Like the rest of the gaming world, I’ve already spent a significant amount of time exploring the streets and back country of Los Santos, the latest playground from Rockstar. I’ve shot up rival gangsters, got into high-speed chases with the cops, and pulled off heists with my ragtag crew of criminals, and that’s with only a few hours of gameplay under my belt. Rockstar has successfully created another wonderful, fully realized world that feels alive and dense, but in the back of my mind, one question continues to nag me: Will GTA V be as loved in the future as the old Grand Theft Autos are now?
And you do love the older GTAs, am I right? I’d bet that the mere mention of Grand Theft Auto III, San Andreas, and Vice City brings back a flood of warm emotions to anyone who’s ever played them. Remember the first time you killed a hooker with a baseball bat to get your money back after you used her “services”? How about buffing up your character or eating fast food to the point of vomiting in San Andreas? Didn’t you have a blast activating the hilarious cheat codes in Vice City? For whatever reason, these three games share a certain nostalgic charm among GTA fans, which is remarkable considering they’re not even that old. Each of these games brought something new to the genre when it was still largely dominated by Rockstar. Now, while series like Just Cause and Saints Row aren’t as critically or commercially acclaimed as GTA, they’re still worthy competitors that dwindle the impact Rockstar has on the open world genre.
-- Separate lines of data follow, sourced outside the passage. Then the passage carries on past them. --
(** * ckpool_parser.py: log classification, store upserts, worker liveness
      and the wallet aggregator

    A shallow embedding of [src/ckpool_parser.py].

    Conventions of the embedding.
    - A Python [str] is a [string]; a character stands for a code point
      below 256.  Character classes ([\s], [\d], [\w], [str.strip]) are
      written out for that range.  [str.upper] is modelled on ASCII
      letters only, and statements that go through it carry an explicit
      ASCII hypothesis.
    - A Python [float] is [Fin q] for the exact rational [q] it denotes, or
      one of the non-finite values that [float()] reads from text.  Rounding
      and overflow of binary64 are outside the embedding.
    - A Python value read from JSON or bound to a column is a [pyval].
    - SQLite tables are finite maps keyed by their primary key; the
      append-only [shares] table is a list in rowid order.  A column holds
      the Python value that was bound to it (type affinity is not applied).
    - A [try/except] is an explicit [result]; library calls of which the
      repository has no source ([json.loads], [datetime.strptime], the wall
      clock, [requests]) are section variables or explicit outcomes. *)

From Stdlib Require Import QArith Qabs Qround Lqa ZArith String Ascii List Bool Lia.
From Stdlib Require Import DecimalString DecimalN DecimalFacts.
From stdpp Require Import gmap strings list fin_maps sorting.

Local Open Scope bool_scope.

(** ** Characters and strings, as Python's [str] methods treat them *)

Module Text.

Definition code (c : ascii) : N := N_of_ascii c.

Definition in_range (lo hi : N) (c : ascii) : bool :=
  (lo <=? code c)%N && (code c <=? hi)%N.

Definition is_char (x c : ascii) : bool := Ascii.eqb x c.

Definition is_digit (c : ascii) : bool := in_range 48 57 c.
Definition is_upper (c : ascii) : bool := in_range 65 90 c.
Definition is_lower (c : ascii) : bool := in_range 97 122 c.
Definition is_alpha (c : ascii) : bool := is_upper c || is_lower c.

(** [str.isspace] on code points below 256. *)
Definition is_space (c : ascii) : bool :=
  in_range 9 13 c || in_range 28 32 c || (code c =? 133)%N || (code c =? 160)%N.

(** [str.isalnum] or underscore, on code points below 256: the class [\w]. *)
Definition is_word (c : ascii) : bool :=
  is_digit c || is_alpha c || is_char "_" c
  || (code c =? 170)%N || in_range 178 179 c || (code c =? 181)%N
  || in_range 185 186 c || in_range 188 190 c
  || in_range 192 214 c || in_range 216 246 c || in_range 248 255 c.

Definition is_ascii (c : ascii) : bool := (code c <? 128)%N.

Definition to_upper (c : ascii) : ascii :=
  if is_lower c then ascii_of_N (code c - 32) else c.

Definition to_lower (c : ascii) : ascii :=
  if is_upper c then ascii_of_N (code c + 32) else c.

Fixpoint all_chars (p : ascii -> bool) (s : string) : bool :=
  match s with
  | EmptyString => true
  | String c r => p c && all_chars p r
  end.

Fixpoint map_chars (f : ascii -> ascii) (s : string) : string :=
  match s with
  | EmptyString => EmptyString
  | String c r => String (f c) (map_chars f r)
  end.

Fixpoint drop_chars (p : ascii -> bool) (s : string) : string :=
  match s with
  | EmptyString => EmptyString
  | String c r => if p c then drop_chars p r else String c (drop_chars p r)
  end.

(** [s.upper()] (ASCII) and [s.replace(" ", "")]. *)
Definition upper (s : string) : string := map_chars to_upper s.
Definition remove_spaces (s : string) : string := drop_chars (is_char " ") s.

Fixpoint lstrip (p : ascii -> bool) (s : string) : string :=
  match s with
  | EmptyString => EmptyString
  | String c r => if p c then lstrip p r else s
  end.

Fixpoint rstrip (p : ascii -> bool) (s : string) : string :=
  match s with
  | EmptyString => EmptyString
  | String c r =>
      match rstrip p r with
      | EmptyString => if p c then EmptyString else String c EmptyString
      | r' => String c r'
      end
  end.

(** [s.strip(chars)] and [s.strip()]. *)
Definition strip_chars (p : ascii -> bool) (s : string) : string :=
  lstrip p (rstrip p s).
Definition strip (s : string) : string := strip_chars is_space s.

(** [p in s]. *)
Fixpoint contains (p s : string) : bool :=
  String.prefix p s
  || match s with
     | EmptyString => false
     | String _ r => contains p r
     end.

Definition startswith (s p : string) : bool := String.prefix p s.

Fixpoint endswith (s p : string) : bool :=
  String.eqb s p
  || match s with
     | EmptyString => false
     | String _ r => endswith r p
     end.

(** [s.split(x, 1)] when [x] occurs in [s]. *)
Fixpoint split_once (x : ascii) (s : string) : option (string * string) :=
  match s with
  | EmptyString => None
  | String c r =>
      if Ascii.eqb c x then Some (EmptyString, r)
      else match split_once x r with
           | Some (a, b) => Some (String c a, b)
           | None => None
           end
  end.

Definition is_empty (s : string) : bool :=
  match s with EmptyString => true | _ => false end.

(** Whether the first, and the last, character is of a class. *)
Definition head_in (p : ascii -> bool) (s : string) : bool :=
  match s with
  | String c _ => p c
  | EmptyString => false
  end.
When I was a kid (and by “kid” I mean a mature adolescent with my parents’ consent), I was absolutely giddy to immerse myself in the world of Grand Theft Auto III when I first got a hold of it. If I wasn’t playing, I was yearning to simply grab a controller and explore the streets of Liberty City nonstop. Half of that longing may have been due to the fact that at that age I was more impatient than an illiterate drug addict at the DMV, but I believe part of it has to do with the fact that Grand Theft Auto’s prime was during this time period. Rockstar was leading the charge for sandbox games that followed in its wake, and now that those games have arrived, the series as a whole doesn’t “feel” as magnificent, even though everyone knows it is. What’s the first thing you think of when I mention Grand Theft Auto IV? Probably your annoying cousin Roman constantly calling you to go bowling or to a strip club. As great as GTA IV was, and as incredible as GTA V is, have they truly broken new ground, or have they paved beaten paths?
Don’t get me wrong; Grand Theft Auto V is amazing and deserves the praise it’s receiving. But will we have the same feelings of nostalgia for it in 10 years that we have now for last generation’s GTAs? Will we look at Grand Theft Auto V’s detailed and expansive map and recall how innovative it was for the time? Will gamers remember fondly the three protagonists and the ability to switch between them at will without the burden of a loading screen? Fans will never cry foul at these mechanics and features, but it seems to me that Rockstar’s earlier games had breakthroughs that, for whatever reason, felt much more special.
This discussion leads to a further question: Where can the series go from here? What can be added to make the next GTA even bigger and better? A larger map? A better story? Those things are nice to have, but they’re expansions on what’s already in place, not breakthrough ideas. Whatever happens, I’m sure it will be the best decision for the series. Will fans ever feel the levels of nostalgia for GTA V that players have for the older games? I don’t know. Time will tell. For now, I’m going to stop worrying about the future and enjoy Rockstar’s latest masterpiece for what it is.